Action item: Find all the lines in the entries below that hold the word "LogEntry" and copy them.

Working data:

(* ===== verification/ServicesProps.v ===== *)
(** Calls between services: what comes back from a call over the event bus is the answer
    of the service that was asked, for the call's own request, or the refusal of one that
    is not running; a fair run that does not block a call answers it; a service starts
    and stops once. *)
From Stdlib Require Import ZArith.
From stdpp Require Import gmap strings relations.
From S2P Require Import Prelude BigInt EventBus Services.

(** ** The phases of a call *)

Section calls.
Context {Arg Val World : Type} {SC : ServiceCalls Arg Val World}.

Local Abbreviation Request := (MethodRequest Arg).
Local Abbreviation Response := (MethodResponse Arg Val).
Local Abbreviation State := (Routing Arg Val World).

Inductive Phase :=
  | Subscribed | Requested | Searching (errs : list string) | Calling
  | Responding (resp : Response) | Sending (resp : Response) | Answered (resp : Response).

Record ServiceCall := mkServiceCall { scRequest : Request; scFn : nat; scPhase : Phase }.

(** The goroutines of a call in each phase; [mfn] is the callback that routes. *)
Definition phaseTasks (mfn : nat) (n : string) (c : ServiceCall) : list (Task Arg Val) :=
  let r := scRequest c in
  match scPhase c with
  | Subscribed => [TPublish r]
  | Requested => [TDeliver (lasting mfn) "method" (Some (ERequest r)); TWait r]
  | Searching errs => [TRoute r errs; TWait r]
  | Calling => [TCall r; TWait r]
  | Responding resp => [TDeliver (once (scFn c)) n (Some (EResponse resp)); TWait r]
  | Sending resp => [TSend n (EResponse resp); TWait r]
  | Answered _ => []
  end.

Definition answer (c : ServiceCall) : option Response :=
  match scPhase c with Answered resp => Some resp | _ => None end.

(** The handler on the nonce's topic is there until the response is published. *)
Definition phaseHandlers (c : ServiceCall) : list eventHandler :=
  match scPhase c with
  | Subscribed | Requested | Searching _ | Calling => [once (scFn c)]
  | _ => []
  end.

(** *** What the log says of a call *)

Definition attempts (log : list (LogEntry World)) (n : string) : list (gmap string BaseService) :=
  omap (fun e => match e with Attempted n' services => if decide (n' = n) then Some services else None | Served _ _ => None end) log.

Definition servings (log : list (LogEntry World)) (n : string) : list World :=
  omap (fun e => match e with Served n' w => if decide (n' = n) then Some w else None | Attempted _ _ => None end) log.

(** The service that was asked for is running, or it is not and this is the error. *)
Definition runningIn (r : Request) (services : gmap string BaseService) : Prop :=
  exists bs, services !! mqService r = Some bs /\ bsStarted bs = true /\ bsStopped bs = false.

Definition refusedWith (r : Request) (services : gmap string BaseService) (e : string) : Prop :=
  (services !! mqService r = None /\ e = "Could not find service " +:+ mqService r) \/
  (exists bs, services !! mqService r = Some bs /\ (bsStarted bs = false \/ bsStopped bs = true) /\
     e = "Service " +:+ mqService r +:+ " is not running").

Definition maxAttempts : nat := Nat.max 1 DefaultAttempts.

(** The attempts so far have failed with these errors; or the last one has found the
    service running. *)
Definition searched (log : list (LogEntry World)) (r : Request) (errs : list string) : Prop :=
  Forall2 (refusedWith r) (attempts log (mqID r)) errs /\ servings log (mqID r) = [].

Definition found (log : list (LogEntry World)) (r : Request) : Prop :=
  exists refused errs last, attempts log (mqID r) = refused ++ [last] /\ Forall2 (refusedWith r) refused errs /\
    (length errs < maxAttempts)%nat /\ runningIn r last.

(** The response for what came out of the service: both the value and the error, or the
    text of the panic. *)
Definition reports (r : Request) (out : CallResult Val) (resp : Response) : Prop :=
  match out with
  | Returns data err => msRequest resp = Some r /\ msData resp = data /\ msError resp = err
  | Panics text => msRequest resp = None /\ msData resp = None /\ msError resp = Some text
  end.

(** What a call may be answered: what the service, found running, came back with when it
    was called with this request, once, in the state the node then had; or the errors of
    the attempts, at every one of which it was absent or not running. *)
Definition answerOf (log : list (LogEntry World)) (r : Request) (resp : Response) : Prop :=
  (exists w out w', found log r /\ servings log (mqID r) = [w] /\ Call r w = Some (out, w') /\ reports r out resp) \/
  (exists errs, searched log r errs /\ length errs = maxAttempts /\ resp = mkMethodResponse None (Some (retryError errs)) None).

Definition phaseOk (log : list (LogEntry World)) (c : ServiceCall) : Prop :=
  let r := scRequest c in
  match scPhase c with
  | Subscribed | Requested => searched log r []
  | Searching errs => searched log r errs /\ (length errs < maxAttempts)%nat
  | Calling => found log r /\ servings log (mqID r) = []
  | Responding resp | Sending resp | Answered resp => answerOf log r resp
  end.

(** Nothing is said of other calls. *)
Definition sameLog (n : string) (log log' : list (LogEntry World)) : Prop :=
  attempts log' n = attempts log n /\ servings log' n = servings log n.

Lemma phaseOk_same log log' c : sameLog (mqID (scRequest c)) log log' -> phaseOk log c -> phaseOk log' c.
Proof. intros [E1 E2]. unfold phaseOk, answerOf, found, searched. by rewrite E1, E2. Qed.

Lemma sameLog_attempted log n n' services : n' <> n -> sameLog n log (log ++ [Attempted n' services]).
Proof. intros H. split; unfold attempts, servings; rewrite omap_app; simpl; [rewrite decide_False by done|]; apply app_nil_r. Qed.

Lemma sameLog_served log n n' w : n' <> n -> sameLog n log (log ++ [Served n' w]).
Proof. intros H. split; unfold attempts, servings; rewrite omap_app; simpl; [|rewrite decide_False by done]; apply app_nil_r. Qed.

Lemma log_attempted log n services :
  attempts (log ++ [Attempted n services]) n = attempts log n ++ [services] /\
  servings (log ++ [Attempted n services]) n = servings log n.
Proof. unfold attempts, servings. rewrite !omap_app. simpl. rewrite decide_True by done. by rewrite app_nil_r. Qed.

Lemma log_served log n w :
  attempts (log ++ [Served n w]) n = attempts log n /\ servings (log ++ [Served n w]) n = servings log n ++ [w].
Proof. unfold attempts, servings. rewrite !omap_app. simpl. rewrite decide_True by done. by rewrite app_nil_r. Qed.

Lemma phaseOk_servings log c : phaseOk log c -> (length (servings log (mqID (scRequest c))) <= 1)%nat.
Proof.
  unfold phaseOk, answerOf, searched. intros H.
  assert (servings log (mqID (scRequest c)) = [] \/ exists w, servings log (mqID (scRequest c)) = [w]) as [->|[w ->]];
    [destruct (scPhase c); naive_solver|simpl; lia..].
Qed.

(** The steps that a call has left at most. *)
Definition rank (c : ServiceCall) : nat :=
  match scPhase c with
  | Subscribed => maxAttempts + 6
  | Requested => maxAttempts + 5
  | Searching errs => 4 + (maxAttempts - length errs)
  | Calling => 3
  | Responding _ => 2
  | Sending _ => 1
  | Answered _ => 0
  end.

Task result:
Definition attempts (log : list (LogEntry World)) (n : string) : list (gmap string BaseService) :=
Definition servings (log : list (LogEntry World)) (n : string) : list World :=
Definition searched (log : list (LogEntry World)) (r : Request) (errs : list string) : Prop :=
Definition found (log : list (LogEntry World)) (r : Request) : Prop :=
Definition answerOf (log : list (LogEntry World)) (r : Request) (resp : Response) : Prop :=
Definition phaseOk (log : list (LogEntry World)) (c : ServiceCall) : Prop :=
Definition sameLog (n : string) (log log' : list (LogEntry World)) : Prop :=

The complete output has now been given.